ベトナム国内の金塊(ゴールドバー)価格が急騰し、1両(約37.5グラム)あたり1億8,700万ドンを突破した。これは過去1週間で最高値となり、前日比で100万ドンの上昇を記録した形だ。さらに注目すべきは、国際金価格との価格差が2,200万ドン以上に拡大している点である。
価格高騰の背景
ベトナムでは長年、金が資産保全の重要な手段として国民に広く支持されてきた。特に経済的不安定な時期や通貨価値の変動が懸念される局面では、「安全資産」としての金への需要が急増する傾向がある。今回の価格上昇も、世界経済の不透明感やドン安傾向を背景に、国内投資家の金への逃避需要が高まったことが一因と見られる。
国際価格との大幅な乖離が示すもの
ベトナム国内の金価格が国際価格を2,200万ドン以上も上回っている現状は、同国特有の構造的問題を浮き彫りにしている。
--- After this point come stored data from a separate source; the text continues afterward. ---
Lemma handle_keydown_invariant k s s' :
  handle_keydown k s = Ok (Some s') → invariant L s → invariant L s'.
Proof.
  intros Hk (Hwf & Hhl & Hctl & Hobj & Hpl & Hgrid).
  split; [eauto using handle_keydown_well_formed|].
  destruct Hctl as (Hts & Hzoom & Hsm & Hlo & Hhi).
  destruct k; cbn in Hk; try discriminate.
  all: try (injection Hk as <-;
            split; [exact Hhl|];
            split; [|split; [exact Hobj | split; [exact Hpl | exact Hgrid]]];
            unfold controls_in_range; cbn;
            repeat split;
            first [ assumption
                  | apply speed_up_in_range; assumption
                  | apply slow_down_in_range; assumption
                  | apply zoom_in_in_range; assumption
                  | apply zoom_out_in_range; assumption
                  | float_elem ]).
  - (* R *)
    apply fmap_Ok in Hk as (s1 & Hreset & [= ->]).
    destruct (reset_simulation_planets _ _ Hreset Hpl) as (ps0 & Hinit & Hps & Horig).
    unfold reset_simulation in Hreset.
    apply bind_Ok in Hreset as (ps & _ & [= <-]). cbn in *.
    split; [intros r Hr; by apply elem_of_nil in Hr|].
    split; [repeat split; assumption|]. split; [exact Hobj|].
    split; [eapply planets_as_built_same; done | exact Hgrid].
  - (* C *)
    injection Hk as <-. split; [intros r Hr; by apply elem_of_nil in Hr|].
    split; [|split; [exact Hobj | split; [exact Hpl | exact Hgrid]]].
    repeat split; assumption.
  - (* Delete *)
    destruct (selected_mass s) as [r|] eqn:Hr.
    2:{ injection Hk as <-. split; [exact Hhl|].
        split; [|split; [exact Hobj | split; [exact Hpl | exact Hgrid]]].
        repeat split; assumption. }
    apply bind_Ok in Hk as (masses & Hrem & [= <-]).
    destruct Hwf as (Hnd & Hdom & Hsel).
    pose proof (list_remove_gone _ _ _ Hrem Hnd) as Hgone.
    destruct (list_remove_Ok _ _ _ Hrem Hnd) as [_ Hsub].
    split; [|split; [|split; [exact Hobj | split; [exact Hpl | exact Hgrid]]];
             repeat split; assumption].
    intros r' Hr'. cbn in *. split; [|done].
    intros Hflag. apply Hhl in Hflag; [|eauto]. rewrite Hr in Hflag.
    injection Hflag as ->. done.
Qed.

(** *** The mouse *)

Lemma index_elem {A : Type} (xs : list A) i x : index xs i = Ok x → x ∈ xs.
Proof.
  unfold index. destruct (xs !! i) eqn:E; [|done]. intros [= <-].
  eauto using list_elem_of_lookup_2.
Qed.

Lemma spawn_custom_mass_invariant x z s s' :
  spawn_custom_mass L x z s = Ok s' → invariant L s → invariant L s'.
Proof.
  intros Hspawn (Hwf & Hhl & Hctl & Hobj & Hpl & Hgrid).
  split; [eauto using spawn_custom_mass_well_formed|].
  unfold spawn_custom_mass, new_mass in Hspawn.
  apply bind_Ok in Hspawn as (color & Hcolor & Hspawn).
  apply bind_Ok in Hspawn as (m & (p & Hp & [= <-])%bind_Ok & [= <-]).
  pose proof (is_fresh (dom (objs s))) as Hfresh.
  destruct Hwf as (Hnd & Hdom & Hsel).
  split; [|split; [exact Hctl | split; [|split; [exact Hpl | exact Hgrid]]]].
  - intros r Hr. cbn in *.
    apply elem_of_app in Hr as [Hr| ->%list_elem_of_singleton].
    + rewrite lookup_total_insert_ne by (intros <-; eauto). eauto.
    + rewrite lookup_total_insert_eq. cbn. split; [done|].
      intros Hs. destruct Hfresh. eauto.
  - intros r Hr. cbn in *. apply elem_of_dom in Hr as [m Hm].
    rewrite (lookup_total_correct _ _ _ Hm).
    apply lookup_insert_Some in Hm as [[_ <-]|[Hne Hm]].
    + destruct Hctl as (_ & _ & Hsm & _).
      repeat split; cbn; eauto using index_elem. lia.
    + rewrite <- (lookup_total_correct _ _ _ Hm). apply Hobj.
      apply elem_of_dom. eauto.
Qed.

Lemma spawned_with_selected b m : spawned L m → spawned L (CustomMass.with_selected b m).
Proof. done. Qed.

Lemma click_select_invariant pos s s' :
  click_select gl pos s = Ok s' → invariant L s → invariant L s'.
Proof.
  intros Hclick (Hwf & Hhl & Hctl & Hobj & Hpl & Hgrid).
  split; [eauto using click_select_well_formed|].
  unfold click_select in Hclick.
  apply bind_Ok in Hclick as (nearest & Hnear & Hclick).
  destruct nearest as [r|]; injection Hclick as <-.
  2:{ split; [exact Hhl|].
      split; [exact Hctl | split; [exact Hobj | split; [exact Hpl | exact Hgrid]]]. }
  apply find_nearest_mass_elem in Hnear.
  destruct Hwf as (Hnd & Hdom & Hsel).
  set (h := match selected_mass s with
            | Some old => alter (CustomMass.with_selected false) old (objs s)
            | None => objs s
            end).
  assert (dom h = dom (objs s)) as Hdomh.
  { subst h. destruct (selected_mass s); [apply dom_alter_L | done]. }
  assert (∀ r', selected_mass s = Some r'
                  ∧ h !!! r' = CustomMass.with_selected false (objs s !!! r')
                ∨ selected_mass s ≠ Some r' ∧ h !!! r' = objs s !!! r') as Hh.
  { intros r'. subst h. destruct (selected_mass s) as [old|] eqn:Hold; [|by right].
    rewrite alter_lookup_total by eauto.
    destruct (decide (old = r')) as [->|]; [left | right]; split; congruence. }
  split; [|split; [exact Hctl | split; [|split; [exact Hpl | exact Hgrid]]]].
  - intros r' Hr'. cbn in *.
    rewrite alter_lookup_total by (rewrite Hdomh; eauto).
    destruct (decide (r = r')) as [->|Hne]; [done|].
    split; [|intros [= ?]; done].
    destruct (Hh r') as [[_ ->] | [Hold ->]]; [done|].
    intros Hflag. apply Hhl in Hflag; done.
  - intros r' Hr'. cbn in *. rewrite dom_alter_L, Hdomh in Hr'.
    rewrite alter_lookup_total by (rewrite Hdomh; eauto).
    assert (spawned L (h !!! r')) as Hs.
    { destruct (Hh r') as [[_ ->] | [_ ->]]; eauto using spawned_with_selected. }
    destruct (decide (r = r')) as [->|Hne]; eauto using spawned_with_selected.
Qed.

Lemma click_move_invariant pos s :
  invariant L s → invariant L (click_move gl pos s).
Proof.
  intros (Hwf & Hhl & Hctl & Hobj & Hpl & Hgrid).
  split; [eauto using click_move_well_formed|].
  unfold click_move. destruct (selected_mass s) as [r|] eqn:Hr.
  2:{ split; [exact Hhl|].
      split; [exact Hctl | split; [exact Hobj | split; [exact Hpl | exact Hgrid]]]. }
  destruct Hwf as (Hnd & Hdom & Hsel).
  split; [|split; [exact Hctl | split; [|split; [exact Hpl | exact Hgrid]]]].
  - intros r' Hr'. cbn in *. rewrite alter_lookup_total by eauto.
    destruct (decide (r = r')) as [->|Hne]; [cbn|]; apply Hhl; done.
  - intros r' Hr'. cbn in *. rewrite dom_alter_L in Hr'.
    rewrite alter_lookup_total by eauto.
    destruct (decide (r = r')) as [->|Hne]; [|eauto].
    destruct (Hobj r' Hr') as (? & ? & ? & ? & ? & ?).
    repeat split; cbn; try done. lia.
Qed.

Lemma drag_camera_invariant pos s : invariant L s → invariant L (drag_camera pos s).
Proof.
  intros (Hwf & Hhl & Hctl & Hobj & Hpl & Hgrid).
  unfold drag_camera. destruct (_ && _); [|done].
  split; [exact Hwf|]. split; [exact Hhl|].
  split; [|split; [exact Hobj | split; [exact Hpl | exact Hgrid]]].
  destruct Hctl as (Hts & Hzoom & Hsm & _).
  split; [exact Hts|]. split; [exact Hzoom|]. split; [exact Hsm|].
  cbn. apply clamp_in_range.
Qed.

Lemma handle_event_invariant ev s s' :
  handle_event L gl ev s = Ok (Some s') → invariant L s → invariant L s'.
Proof.
  intros Hev Hinv. destruct ev as [|k|button pos|button|pos|]; cbn in Hev.
  - done.
  - eauto using handle_keydown_invariant.
  - destruct (button =? 1)%Z.
    + destruct (spawn_mode s).
      * apply fmap_Ok in Hev as (s1 & Hspawn & [= ->]).
        eauto using spawn_custom_mass_invariant.
      * apply fmap_Ok in Hev as (s1 & Hsel & [= ->]).
        eauto using click_select_invariant.
    + destruct (button =? 3)%Z; injection Hev as <-;
        [apply click_move_invariant|]; done.
  - destruct (button =? 1)%Z; injection Hev as <-; exact Hinv.
  - injection Hev as <-. now apply drag_camera_invariant.
  - now injection Hev as <-.
Qed.

(** *** The frame *)

Lemma same_body_with_angle a p p0 :
  same_body p p0 → same_body (Planet.with_angle a p) p0.
Proof. done. Qed.

Lemma same_body_with_orbit a r w p p0 :
  same_body p p0 → same_body (Planet.with_orbit a r w p) p0.
Proof. done. Qed.

Lemma advance_planets_as_built dt ts ps ps0 :
  Forall2 same_body ps ps0 →
  Forall2 same_body (advance_planets dt ts ps) ps0
  ∧ advance_planets dt ts ps !! 0%nat = ps !! 0%nat.
Proof.
  intros [|sun sun0 rest rest0 Hsun Hrest]; [done|]. split; [|done].
  cbn. constructor; [done|]. clear -Hrest.
  induction Hrest; constructor; eauto using same_body_with_angle.
Qed.

Lemma perturb_planets_as_built h masses ps ps' ps0 :
  perturb_planets L h masses ps = Ok ps' →
  Forall2 same_body ps ps0 →
  Forall2 same_body ps' ps0 ∧ ps' !! 0%nat = ps !! 0%nat.
Proof.
  unfold perturb_planets. intros Hps Hsame. revert Hps.
  destruct Hsame as [|sun sun0 rest rest0 Hsun Hrest]; intros Hps.
  { injection Hps as <-. split; [constructor | done]. }
  apply fmap_Ok in Hps as (rest' & Hmap & ->). split; [|done].
  constructor; [done|]. apply mapM_result_Forall2 in Hmap.
  clear -Hmap Hrest. revert rest0 Hrest.
  induction Hmap as [|p p' rest rest' Hp _ IH]; intros rest0 Hrest.
  - inversion Hrest. constructor.
  - inversion Hrest as [|? p0 ? rest0' Hpp0 Hrest']; subst. constructor; [|eauto].
    rewrite perturb_planet_feedback in Hp.
    apply feedback_Ok in Hp as (? & ? & pp & _ & _ & _ & ->).
    unfold perturbed. destruct (_ || _); eauto using same_body_with_orbit.
Qed.

Lemma spawned_moved_only m m' : moved_only m m' → spawned L m → spawned L m'.
Proof.
  intros (Hm & Hr & Hc & _ & Hp & Hv & Ht) (? & ? & (p & ? & ?) & ? & ? & ?).
  unfold spawned. rewrite Hm, Hr, Hc, Hp, Hv. eauto 10.
Qed.

Lemma apply_gravitational_forces_invariant dt s s' :
  apply_gravitational_forces L dt s = Ok s' → invariant L s → invariant L s'.
Proof.
  intros Hstep (Hwf & Hhl & Hctl & Hobj & Hpl & Hgrid).
  split; [eauto using apply_gravitational_forces_well_formed|].
  destruct (apply_gravitational_forces_frame L dt s s' Hstep)
    as (h & ps & -> & Hmoved & Hdom & _ & Hoff & Hon).
  destruct Hwf as (Hnd & Hdoms & Hsel). specialize (Hdom Hdoms).
  split; [|split; [exact Hctl | split; [|split; [|exact Hgrid]]]].
  - intros r Hr. cbn in *. destruct (Hmoved r) as (_ & _ & _ & -> & _). eauto.
  - intros r Hr. cbn in *. rewrite Hdom in Hr. eauto using spawned_moved_only.
  - destruct Hpl as (ps0 & Hinit & Horig & Hsame & Hsun).
    exists ps0. split; [done|]. split; [done|]. cbn.
    destruct (physics_enabled s).
    + destruct (perturb_planets_as_built _ _ _ _ _ (Hon eq_refl) Hsame) as [? ->].
      done.
    + rewrite (Hoff eq_refl). done.
Qed.

Lemma update_spacetime_grid_invariant s s' :
  update_spacetime_grid L s = Ok s' → invariant L s → invariant L s'.
Proof.
  intros (g & -> & Hshape)%update_spacetime_grid_shape
    (Hwf & Hhl & Hctl & Hobj & Hpl & Hgs & Hsp & Hsq).
  split; [exact Hwf|]. split; [exact Hhl|]. split; [exact Hctl|].
  split; [exact Hobj|]. split; [exact Hpl|].
  split; [exact Hgs|]. split; [exact Hsp|]. cbn.
  apply square_shape. rewrite Hshape. now apply square_shape.
Qed.

Lemma update_invariant dt s s' :
  update L dt s = Ok s' → invariant L s → invariant L s'.
Proof.
  unfold update. destruct (paused s); cbn [negb]; [now intros [= <-]|].
  intros (s1 & Hstep & Hgrid)%bind_Ok Hinv.
  eapply update_spacetime_grid_invariant; [done|].
  eapply apply_gravitational_forces_invariant; [done|].
  destruct Hinv as (Hwf & Hhl & Hctl & Hobj & Hpl & Hg).
  split; [exact Hwf|]. split; [exact Hhl|]. split; [exact Hctl|].
  split; [exact Hobj|]. split; [|exact Hg].
  destruct Hpl as (ps0 & Hinit & Horig & Hsame & Hsun).
  exists ps0. split; [done|]. split; [done|]. cbn.
  destruct (advance_planets_as_built dt (time_speed s) _ _ Hsame) as [? ->]. done.
Qed.

Lemma reachable_invariant s : reachable L gl s → invariant L s.
Proof.
  induction 1; eauto using init_invariant, handle_event_invariant, update_invariant.
Qed.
ベトナムでは金の輸入に厳格な規制が敷かれており、国内供給が制限されることで価格が高止まりしやすい。ベトナム国家銀行(中央銀行)は過去にも価格安定化のためにSJC金塊の入札販売を実施してきたが、需給ギャップの解消には至っていない。
日本企業・投資家への影響
ベトナムで事業を展開する日本企業にとって、金価格の高騰は現地の消費者心理やインフレ動向を読み解く重要な指標となる。金への資金流入が加速すれば、不動産や消費財への支出が抑制される可能性もあり、市場動向を注視する必要があるだろう。